Set in a 1920's hospital in Los Angeles when a patient begins to tell a a mythical tale to his fellow ill people Discuss this article
Must we take Tarsem seriously? Apparently so: the mono-monikered visualist (director seems somehow wrong) has been busy since antagonising J. Lo fans with 2000’s nauseating The Cell. There are rumours of years of global location scouting, skeleton-crew shoots on the tail ends of expensive commercials, millions of his own money spent on a persistent vision. All of which puts Tarsem in a similar league to Orson Welles – not that he has his own Kaneto to show for it. Yet.
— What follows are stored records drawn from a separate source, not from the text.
Lemma get_stored h v : get_transaction h = Ok v -> stored v.
Proof using dag. intros H. unfold stored. by rewrite (stored_hash dag h v H). Qed.

(** induction along dependencies, by timestamp *)
Lemma stored_ind (P : vertex -> Prop) :
  (forall v, stored v -> (forall d w, d ∈ dependencies v -> get_transaction d = Ok w -> P w) -> P v) ->
  forall v, stored v -> P v.
Proof using dag.
  intros Hs v Hv. remember (Z.to_nat (v_timestamp v)) as n eqn:En. revert v Hv En.
  induction n as [n IH] using lt_wf_ind. intros v Hv ->. apply Hs; [done|]. intros d w Hd Hw.
  pose proof (get_stored _ _ Hw) as Hsw. eapply (IH (Z.to_nat (v_timestamp w))); [|done|done].
  pose proof (stored_older dag _ _ _ _ Hv Hd Hw). pose proof (stored_time dag _ _ Hsw). pose proof (stored_time dag _ _ Hv). lia.
Qed.

Lemma get_block_ok h b : get_block h = Ok b <-> get_transaction h = Ok b /\ is_block b = true.
Proof.
  unfold get_block. destruct (get_transaction h) as [v|e]; simpl; [|by split; [|intros []]].
  destruct (is_block v) eqn:E; split; [|intros [[= <-] ?]|done|intros [[= <-] ?]]; [intros [= <-]; done|done|congruence].
Qed.

Lemma block_parent_dep b p : get_block_parent b = Ok p -> exists h,
  h ∈ dependencies b /\ get_transaction h = Ok p /\ is_block p = true.
Proof.
  unfold get_block_parent, get_block_parent_hash. intros H. inv_rok H. apply get_block_ok in H as [H Hb].
  exists a. split; [|done]. unfold py_index in Hm. simpl in Hm.
  destruct (v_parents b) as [|x l] eqn:E; simpl in Hm; [done|]. injection Hm as ->. unfold dependencies.
  rewrite E. by left.
Qed.

Lemma block_parent_stored b p : get_block_parent b = Ok p -> stored_block p.
Proof using dag. intros H. apply block_parent_dep in H as (h & _ & Hg & Hb). split; [by eapply get_stored|done]. Qed.

(** the fields of a stored block *)
Lemma stored_block_static b : stored_block b -> exists h m c, static_metadata b = BlockStaticMetadata h m c /\
  _calculate_height b = Ok h /\ block_min_height b = Ok m /\ _calculate_feature_activation_bit_counts b h = Ok c.
Proof using dag.
  intros [Hs Hb]. pose proof (stored_static dag _ _ Hs) as E. unfold create_static in E. rewrite Hb in E.
  unfold block_static_create in E. inv_rok E. inv_rok E. inv_rok E. injection E as E. by exists a, a0, a1.
Qed.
The Fall, sublimely strange and unloved since its Toronto debut two years ago, is the end product. Like the fantasy it most resembles, Terry Gilliam’s vastly underrated The Adventures Of Baron Munchausen, it has a zing of quixotic optimism – and the baroque beauty of creative decadence. The action begins in a frond-laden Los Angeles hospital at the dawn of movies, where a hobbled, suicidal stuntman, Roy (Lee Pace – most famous for his lead role in TV’s Pushing Daisies), and odd little Alexandria (Romanian find Catinca Untaru), a five-year-old girl whose arm is cocked in a brace, bond over the telling of a tale.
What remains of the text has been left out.